Phylogenetic analysis
Near-identical sequences were clustered in order to generate Operational Taxonomic Units (OTUs) using the CLUSTER command of VSEARCH (Rognes et al., 2016) with an identity cut-off of 97%. Then, OTUs with only single read (singletons) were removed. Taxonomy was assigned to OTU list using the R-Syst::diatom v7.1 reference database (Rimet et al., 2016) and the BLASTn algorithm (Altschul et al., 1997) with a minimum identity value of 85%. Next, those DNA sequences that did not belong to diatom phylum (Bacillariophyta) were filtered out. All remaining OTU sequences were scanned by EMBOSS Getorf for Open Reading Frames (ORFs) with more than 251 bp (Rice, Longden, & Bleasby, 2000). Then, read values of resulting OTUs were normalized among samples to the most abundant value (82,446 reads). Finally, OTUs with a normalized read value less than 0.005 % were filtered out according with Bokulich et al. (2013).
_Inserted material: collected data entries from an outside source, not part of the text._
(* ===== verification/SchedulerRunning.v ===== *)
(** The loop of [schedule] over the running requests: slots for the request's tokens,
    preemption of the requests at the end of the list when there is no room, and the
    bookkeeping of the plan.  The loop ends within its fuel, raises nothing and keeps
    the invariant and the budget. *)
From Stdlib Require Import ZArith Lia QArith.
From stdpp Require Import base strings countable gmap sets fin_maps sorting list.
From S2P Require Import Prelude Request FreeBlockQueue BlockHash BlockPool KVCacheSpec SingleTypeManager KVCacheCoordinator KVCacheManager SlotContract RequestQueue EncoderCache SchedulerData Scheduler SchedulerEncoder SchedulerInvariant.
Local Open Scope Z_scope.

(** The tokens a plan gives a request. *)
Definition plan_t (p : Plan) (id : req_ref) : Z := default 0 (dict_get id (plan_tokens p)).

(** The plan against the budget [total], with every scheduled request in [rs]. *)
Record plan_ok (total : Z) (p : Plan) (rs : list req_ref) : Prop := {
  pl_perm : (plan_tokens p).*1 ≡ₚ scheduled_new p ++ scheduled_resumed p ++ scheduled_running p;
  pl_nodup : NoDup (plan_tokens p).*1;
  pl_subset : ∀ id, id ∈ (plan_tokens p).*1 → id ∈ rs;
  pl_blocks : ∀ id, id ∈ (plan_tokens p).*1 → is_Some (req_to_new_block_ids p !! id);
  pl_pos : ∀ n, n ∈ (plan_tokens p).*2 → 0 < n;
  pl_total : token_budget p + zsum (plan_tokens p).*2 = total;
  pl_budget : 0 <= token_budget p;
  pl_encoder : 0 <= encoder_budget p
}.
Lemma schedule_waiting_one_spec total now s p rs r w sk :
  wloop total s p rs (r :: w) sk → 0 < token_budget p → len rs < max_num_running_reqs (config s) →
  wp (schedule_waiting_one hash_function NONE_HASH now r (FCFSQueue sk))
    (waiting_step_post total s p rs r w sk) (s, p).
Proof.
  intros Hw Hb Hmax. unfold schedule_waiting_one. apply wp_bind.
  eapply wp_mono; [by eapply admit_status_spec|]. intros adm [s1 p1] (Hp1 & Hw1 & Hf1 & Hadm). cbn [fst snd] in *. subst p1.
  assert (Hskip : ∀ s2, sched_frame s s2 → wloop total s2 p rs (r :: w) sk →
    wp (sk ← on_sched (skip_request r (FCFSQueue sk)); mret (sk, true)) (waiting_step_post total s p rs r w sk) (s2, p)).
  { intros s2 Hf2 Hw2. apply wp_bind, wp_zoom. eapply wp_mono; [by eapply skip_request_spec|].
    intros q s3 (-> & Hw3 & Hf3). apply wp_ret. split; [by etransitivity|]. split; [done|]. by exists (r :: sk), rs. }
  destruct adm; [by apply Hskip|]. destruct (Hadm eq_refl) as (req & Hreq & Hst).
  apply wp_bind, wp_zoom. eapply wp_the_request; [exact Hreq|]. cbn [fst snd].
  apply wp_bind, wp_zoom. eapply wp_mono; [by eapply computed_tokens_spec|].
  intros [[[[news local] external] c] load] s2 ((-> & -> & ->) & Hl & Hw2 & Hf2 & Ho2 & He2 & Hhit). cbn [fst snd] in *. cbv beta iota.
  rewrite <- Ho2 in Hreq. pose proof (co_objects _ _ _ _ (wl_core _ _ _ _ _ _ Hw2) r req Hreq) as Hro.
  pose proof (ro_id _ _ _ _ _ Hro) as Hid.
  apply wp_bind. eapply wp_mono; [eapply (new_tokens_waiting_spec total s2 p rs (r :: w) sk); [done|apply Hro|apply Hro|lia|done]|].
  intros sz st (-> & Hsz). assert (Hf12 : sched_frame s s2) by (by etransitivity).
  destruct sz as [| |n inputs budget]; [by apply Hskip| |].
  { apply wp_ret. split; [done|]. split; [done|]. by exists sk, rs. }
  destruct Hsz as (Hn & Hle & Hcn & Hin & Hbu). rewrite Z.add_0_r.
  apply wp_bind, wp_zoom, wp_gets, wp_bind, wp_zoom, wp_zoom. cbn [fst snd].
  destruct (mo_waiting _ _ _ _ _ _ (wl_members _ _ _ _ _ _ Hw2) r) as (req' & Hreq' & Hq & Hws & Hz & Hno); [by left|].
  assert (req' = req) as -> by congruence.
  eapply wp_mono; [apply (start_law (kv_cache_manager s2) (obj_toks (objects s2)) req)|].
  1: apply (wl_core _ _ _ _ _ _ Hw2). 1: by eapply request_fits_ok; [apply Hw2|done|apply waiting_unfinished]. 1,2: by rewrite Hid. 1-4: lia.
  1: apply (cf_lookahead _ (co_config _ _ _ _ (wl_core _ _ _ _ _ _ Hw2))).
  rewrite Hid. intros res m' [Hfr Hres]. set (s3 := set_kv m' s2).
  assert (Hf3 : sched_frame s s3) by (etransitivity; [exact Hf12|by eapply frame_kv]).
  pose proof (wl_nodup _ _ _ _ _ _ Hw2) as Hnd. pose proof Hnd as (_ & Hd & Hnd2)%NoDup_app. cbn [app] in Hnd2. apply NoDup_cons in Hnd2 as [Hrw _].
  assert (Hr : r ∉ rs) by (intros Hrs; apply (Hd r Hrs); by left).
  assert (Hc3 : core_ok s3).
  { eapply core_ok_kv; [apply Hw2|exact Hfr|]. intros x Hx ->. congruence. }
  assert (Hm3 : members_ok s3 (plan_t p) rs (w ++ sk)).
  { eapply members_ok_kv; [exact Hfr| |].
    - intros x [Hx|Hx]%elem_of_app; intros ->; done.
    - destruct (wl_members _ _ _ _ _ _ Hw2) as [? Hmw]. split; [done|]. intros x Hx. apply Hmw. by right. }
  destruct res as [bls|].
  - destruct Hres as [Hslots _]. apply wp_bind, wp_zoom, wp_gets. cbn [fst snd].
    rewrite (co_connector _ _ _ _ Hc3). apply wp_bind, wp_ret, wp_bind, wp_zoom. cbn [fst snd].
    unfold pop_waiting. apply wp_bind, wp_gets. change (waiting s3) with (waiting s2). rewrite (wl_waiting _ _ _ _ _ _ Hw2).
    apply wp_bind. eapply wp_lift_outcome; [done|]. cbv beta iota. wp_steps. cbn [fst snd].
    set (s4 := set_waiting (FCFSQueue w) s3).
    eapply wp_mono; [apply (start_running_spec total s4 p rs r w sk req local n inputs budget now)|].
    + split; try done; [by destruct Hc3|by destruct Hm3|apply (pl_subset _ _ _ (wl_plan _ _ _ _ _ _ Hw2))|exact (wl_drafts _ _ _ _ _ _ Hw2)|exact (wl_all _ _ _ _ _ _ Hw2)].
    + apply (wl_running _ _ _ _ _ _ Hw2).
    + apply Hw2.
    + by exists req.
    + done.
    + done.
    + lia.
    + done.
    + change (config s4) with (config s2). by rewrite (sf_config _ _ Hf12).
    + change (encoder_cache_manager s4) with (encoder_cache_manager s2). exact Hin.
    + done.
    + intros _ [s5 p5] (Hf5 & Hw5 & Hpre5). apply wp_ret. cbn [fst snd] in *.
      split; [etransitivity; [exact Hf3|etransitivity; [|exact Hf5]; by split]|]. split; [done|].
      exists sk, (rs ++ [r]). split; [done|]. split; [by eexists|done].
  - apply wp_ret. split; [done|]. split; [done|]. exists sk, rs. split; [done|]. split; [done|]. cbn [fst snd].
    destruct Hw2 as [Hwa2 _ Hru2 [_ Hmw2] _ Hp2 Hdr2 Hmax2 Hall2]. split; try done. split; [apply Hm3|].
    intros x [-> |Hx]%elem_of_cons; [|by apply Hm3]. exists req. csplit; try done.
Qed.
Lemma members_known s t rs wl id : members_ok s t rs wl → id ∈ rs ++ wl → is_Some (objects s !! id) ∧ id ∈ requests s.
Proof.
  intros [Hr Hw] [Hin|Hin]%elem_of_app.
  - destruct (Hr id Hin) as (req & ? & ? & _). split; [by eexists|done].
  - destruct (Hw id Hin) as (req & ? & ? & _). split; [by eexists|done].
Qed.

Lemma core_ok_new s req :
  core_ok s → arriving s req →
  core_ok (set_objects (<[request_id req := req]> (objects s)) s) ∧
  ∀ x c, has_slots (kv_cache_manager s) (obj_toks (objects s)) x c →
    has_slots (kv_cache_manager s) (obj_toks (<[request_id req := req]> (objects s))) x c.
Proof.
  intros Hc [Hok _ _ Hnew].
  destruct (grow_law (kv_cache_manager s) _ (obj_toks (<[request_id req := req]> (objects s))) (co_kv _ _ _ _ Hc)) as [Hi Hh].
  { intros x. unfold obj_toks. destruct (decide (x = request_id req)) as [->|Hne].
    - rewrite Hnew. apply prefix_nil.
    - by rewrite lookup_insert_ne. }
  split; [|done]. destruct (co_fresh _ _ _ _ Hc _ Hnew) as [_ Hempty]. destruct Hc. split; try done; cbn.
  - intros x r0 [[<- <-]|[_ Hr0]]%lookup_insert_Some; [done|by apply co_objects].
  - intros x r0 i [[<- <-]|[_ Hr0]]%lookup_insert_Some Hi'; [by rewrite Hempty in Hi'|by eapply co_cached].
  - intros x [Hx _]%lookup_insert_None. by apply co_fresh.
Qed.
For the purpose of obtain an overview of the taxonomic assigned OTUs we computed two phylogenetic trees. In order to save computational time, we build a reference phylogenetic tree using the 708 reference sequences that matched with our OTU inventory. In addition, we computed another phylogenetic tree using the same reference sequences and the 3138 taxonomy-assigned OTU sequences. We use MAFFT v7 program (Katoh and Standley, 2013) with the default settings to align all DNA sequences. The Maximum Likelihood (ML) phylogenies were constructed using the tool RAxML (Randomized Accelerated Maximum Likelihood) implemented on the CIPRES Portal (Miller, Pfeiffer, & Schwartz, 2010) using the GTRCATI (Generalized Time Reversible Model + optimization of substitution rates + optimization of site-specific evolutionary rates) as model of evolution and 1000 replicates for the bootstrap analysis. Phylogenetic trees were visualized with FigTree v1.4.3 (Rambaut, 2016).